[Source material — start]
(** X3. Every submission of a run carries the agent's game id and
    reasoning metadata; a card id travels only with RESET
    and is then the agent's card id; and once the agent holds a session
    token, every submission carries one and the agent still holds one when
    the run returns. *)
Theorem submissions_carry_the_session :
  forall (fuel : nat) (s : Sys),
    match mainLoop fuel s with
    | Ok _ s' =>
        (truthy (guid (agent s)) = true -> truthy (guid (agent s')) = true)
        /\ gameId (agent s') = gameId (agent s)
        /\ cardId (agent s') = cardId (agent s)
        /\ exists new, calls_of (trace s') = (calls_of (trace s) ++ new)%list
                       /\ Forall (submit_session (agent s)) new
    | Throw s' =>
        exists new, calls_of (trace s') = (calls_of (trace s) ++ new)%list
                    /\ Forall (submit_session (agent s)) new
    | OutOfFuel => True
    end.
Proof.
  intros fuel s.
  set (a0 := agent s).
  set (Inv := fun a : Agent =>
                gameId a = gameId a0 /\ cardId a = cardId a0
                /\ (truthy (guid a0) = true -> truthy (guid a) = true)).
  generalize (mainLoop_calls Inv (Forall (submit_session a0))
                (Forall (submit_session a0)) (Forall_nil _)).
  intros H. lapply H; clear H.
  - intros H. specialize (H fuel s).
    lapply H; [ clear H | unfold Inv; auto ].
    destruct (mainLoop fuel s) as [[] s' | s' | ]; auto.
    unfold Inv. intros ((Hg & Hc & Ht) & Hnew). auto.
  - intros latest s0 (Hg & Hc & Ht).
    generalize (turn_calls latest s0). cbv zeta.
    destruct (turn latest s0) as [[] s1 | s1 | ]; [ | | auto ].
    + intros (img & names & out & pv & next & Hcalls & Ha).
      destruct (agent_after_turn_fields img
                  (decisionOf (agent s0) names latest img out
                     (pickAction out) pv) next (agent s0))
        as (Fg & Fc & _ & _ & Fguid & _).
      rewrite <- Ha in Fg, Fc, Fguid.
      split.
      * unfold Inv. rewrite Fg, Fc, Fguid.
        split; [ exact Hg | split; [ exact Hc | ] ].
        intros H0. apply adoptGuid_truthy. auto.
      * eexists. split; [ exact Hcalls | ].
        split; intros rest Hr;
          (constructor; [ exact Logic.I | constructor; [ | exact Hr ] ]);
          eapply submit_session_of_turn; eauto.
    + intros [[Hcalls _]
             | (img & names & [[Hcalls _] | (out & pv & Hcalls & _)])].
      * exists []. rewrite app_nil_r. split; [ exact Hcalls | constructor ].
      * eexists. split; [ exact Hcalls | ].
        constructor; [ exact Logic.I | constructor ].
      * eexists. split; [ exact Hcalls | ].
        constructor; [ exact Logic.I | constructor; [ | constructor ] ].
        eapply submit_session_of_turn; eauto.
Qed.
[Source material — finish]
◆ What you have to do
Lines from the one with "intros H0. apply" through the last line of the listing above: return these exactly, and nothing else.

◆ Exercise response
        intros H0. apply adoptGuid_truthy. auto.
      * eexists. split; [ exact Hcalls | ].
        split; intros rest Hr;
          (constructor; [ exact Logic.I | constructor; [ | exact Hr ] ]);
          eapply submit_session_of_turn; eauto.
    + intros [[Hcalls _]
             | (img & names & [[Hcalls _] | (out & pv & Hcalls & _)])].
      * exists []. rewrite app_nil_r. split; [ exact Hcalls | constructor ].
      * eexists. split; [ exact Hcalls | ].
        constructor; [ exact Logic.I | constructor ].
      * eexists. split; [ exact Hcalls | ].
        constructor; [ exact Logic.I | constructor; [ | constructor ] ].
        eapply submit_session_of_turn; eauto.
Qed.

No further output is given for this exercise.